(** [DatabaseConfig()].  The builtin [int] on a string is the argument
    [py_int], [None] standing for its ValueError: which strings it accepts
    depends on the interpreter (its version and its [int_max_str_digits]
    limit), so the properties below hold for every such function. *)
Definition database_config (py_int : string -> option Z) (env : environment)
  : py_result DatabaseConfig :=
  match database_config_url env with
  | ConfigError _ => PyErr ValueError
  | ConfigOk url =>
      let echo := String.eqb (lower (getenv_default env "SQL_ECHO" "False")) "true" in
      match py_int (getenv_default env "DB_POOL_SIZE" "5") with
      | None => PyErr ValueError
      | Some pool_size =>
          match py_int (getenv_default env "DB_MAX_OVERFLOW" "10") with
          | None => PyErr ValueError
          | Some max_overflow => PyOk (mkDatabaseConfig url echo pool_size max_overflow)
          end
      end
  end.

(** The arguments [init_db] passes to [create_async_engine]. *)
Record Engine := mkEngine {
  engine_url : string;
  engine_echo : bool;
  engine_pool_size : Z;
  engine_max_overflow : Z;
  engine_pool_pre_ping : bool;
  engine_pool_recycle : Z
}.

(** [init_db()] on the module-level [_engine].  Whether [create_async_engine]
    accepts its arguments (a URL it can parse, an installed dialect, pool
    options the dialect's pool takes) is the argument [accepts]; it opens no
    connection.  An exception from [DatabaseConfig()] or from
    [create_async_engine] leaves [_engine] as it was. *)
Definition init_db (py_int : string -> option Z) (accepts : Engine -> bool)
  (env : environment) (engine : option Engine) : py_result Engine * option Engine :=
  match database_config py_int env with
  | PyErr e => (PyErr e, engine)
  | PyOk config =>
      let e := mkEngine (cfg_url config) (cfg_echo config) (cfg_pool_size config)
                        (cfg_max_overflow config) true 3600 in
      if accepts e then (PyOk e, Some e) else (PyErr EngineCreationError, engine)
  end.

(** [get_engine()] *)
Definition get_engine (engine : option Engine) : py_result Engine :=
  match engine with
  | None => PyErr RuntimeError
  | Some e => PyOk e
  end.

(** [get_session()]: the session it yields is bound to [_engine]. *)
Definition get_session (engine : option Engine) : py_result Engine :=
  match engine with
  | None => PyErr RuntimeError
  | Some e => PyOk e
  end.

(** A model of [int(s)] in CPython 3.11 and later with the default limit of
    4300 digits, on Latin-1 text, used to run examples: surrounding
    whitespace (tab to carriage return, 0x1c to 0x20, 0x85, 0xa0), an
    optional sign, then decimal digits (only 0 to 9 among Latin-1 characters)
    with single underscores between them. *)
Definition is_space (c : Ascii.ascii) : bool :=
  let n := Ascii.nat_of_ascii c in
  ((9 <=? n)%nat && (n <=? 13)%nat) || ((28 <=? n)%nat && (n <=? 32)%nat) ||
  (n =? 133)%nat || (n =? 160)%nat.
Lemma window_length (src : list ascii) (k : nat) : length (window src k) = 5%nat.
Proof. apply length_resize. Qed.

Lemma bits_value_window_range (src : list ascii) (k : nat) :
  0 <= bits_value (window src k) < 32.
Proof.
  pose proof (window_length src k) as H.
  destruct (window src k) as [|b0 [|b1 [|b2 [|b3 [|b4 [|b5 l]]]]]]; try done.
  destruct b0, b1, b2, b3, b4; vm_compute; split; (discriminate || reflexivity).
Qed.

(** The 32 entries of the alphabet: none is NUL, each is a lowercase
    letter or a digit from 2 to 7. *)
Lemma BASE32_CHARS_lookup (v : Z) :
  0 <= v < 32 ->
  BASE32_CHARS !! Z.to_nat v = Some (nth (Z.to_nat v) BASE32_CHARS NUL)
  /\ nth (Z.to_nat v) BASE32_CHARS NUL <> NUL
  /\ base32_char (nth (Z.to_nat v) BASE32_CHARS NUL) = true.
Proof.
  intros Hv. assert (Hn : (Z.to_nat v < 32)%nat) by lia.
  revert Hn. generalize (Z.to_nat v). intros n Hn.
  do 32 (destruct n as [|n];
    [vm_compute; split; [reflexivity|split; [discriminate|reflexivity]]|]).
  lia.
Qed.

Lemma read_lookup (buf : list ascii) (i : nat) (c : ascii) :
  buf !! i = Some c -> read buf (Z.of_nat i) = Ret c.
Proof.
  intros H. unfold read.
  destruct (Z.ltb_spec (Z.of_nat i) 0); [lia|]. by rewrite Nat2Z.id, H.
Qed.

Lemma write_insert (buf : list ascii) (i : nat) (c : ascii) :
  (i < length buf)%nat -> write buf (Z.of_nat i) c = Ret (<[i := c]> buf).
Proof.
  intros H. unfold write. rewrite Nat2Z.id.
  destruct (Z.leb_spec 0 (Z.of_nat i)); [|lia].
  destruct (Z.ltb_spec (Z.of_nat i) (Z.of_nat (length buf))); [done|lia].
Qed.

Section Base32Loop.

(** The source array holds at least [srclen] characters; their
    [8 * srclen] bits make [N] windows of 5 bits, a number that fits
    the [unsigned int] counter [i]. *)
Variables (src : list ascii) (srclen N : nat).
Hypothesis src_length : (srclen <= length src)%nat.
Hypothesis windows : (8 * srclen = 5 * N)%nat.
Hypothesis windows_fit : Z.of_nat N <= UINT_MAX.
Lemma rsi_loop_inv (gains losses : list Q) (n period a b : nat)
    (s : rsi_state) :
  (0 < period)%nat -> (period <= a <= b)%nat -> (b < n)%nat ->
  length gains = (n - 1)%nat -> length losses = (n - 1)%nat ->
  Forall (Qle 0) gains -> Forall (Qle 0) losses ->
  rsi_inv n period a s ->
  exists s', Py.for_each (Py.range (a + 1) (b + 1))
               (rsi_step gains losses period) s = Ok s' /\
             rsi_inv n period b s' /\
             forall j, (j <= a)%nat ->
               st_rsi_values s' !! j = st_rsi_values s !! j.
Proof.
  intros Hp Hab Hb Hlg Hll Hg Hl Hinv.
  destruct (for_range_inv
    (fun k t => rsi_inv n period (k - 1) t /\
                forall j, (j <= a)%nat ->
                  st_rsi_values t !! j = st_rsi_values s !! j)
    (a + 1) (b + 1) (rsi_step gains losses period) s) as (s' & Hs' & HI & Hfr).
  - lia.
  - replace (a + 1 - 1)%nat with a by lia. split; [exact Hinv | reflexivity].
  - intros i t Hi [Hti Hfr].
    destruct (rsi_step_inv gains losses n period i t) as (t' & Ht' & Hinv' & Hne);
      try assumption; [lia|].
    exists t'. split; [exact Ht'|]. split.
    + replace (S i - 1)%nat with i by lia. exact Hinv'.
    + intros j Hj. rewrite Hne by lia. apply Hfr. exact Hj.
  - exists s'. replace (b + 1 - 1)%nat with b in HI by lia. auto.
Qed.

□ □ □ □ □ □ □

EXERCISE REQUIREMENTS: Give again, word for word, every line of the listing above from the one with "match database_config_url env with" to the one with "[create_async_engine] leaves [_engine]", both inclusive, and nothing beyond them.

OUTPUT FOR THIS EXERCISE:
  match database_config_url env with
  | ConfigError _ => PyErr ValueError
  | ConfigOk url =>
      let echo := String.eqb (lower (getenv_default env "SQL_ECHO" "False")) "true" in
      match py_int (getenv_default env "DB_POOL_SIZE" "5") with
      | None => PyErr ValueError
      | Some pool_size =>
          match py_int (getenv_default env "DB_MAX_OVERFLOW" "10") with
          | None => PyErr ValueError
          | Some max_overflow => PyOk (mkDatabaseConfig url echo pool_size max_overflow)
          end
      end
  end.

(** The arguments [init_db] passes to [create_async_engine]. *)
Record Engine := mkEngine {
  engine_url : string;
  engine_echo : bool;
  engine_pool_size : Z;
  engine_max_overflow : Z;
  engine_pool_pre_ping : bool;
  engine_pool_recycle : Z
}.

(** [init_db()] on the module-level [_engine].  Whether [create_async_engine]
    accepts its arguments (a URL it can parse, an installed dialect, pool
    options the dialect's pool takes) is the argument [accepts]; it opens no
    connection.  An exception from [DatabaseConfig()] or from
    [create_async_engine] leaves [_engine] as it was. *)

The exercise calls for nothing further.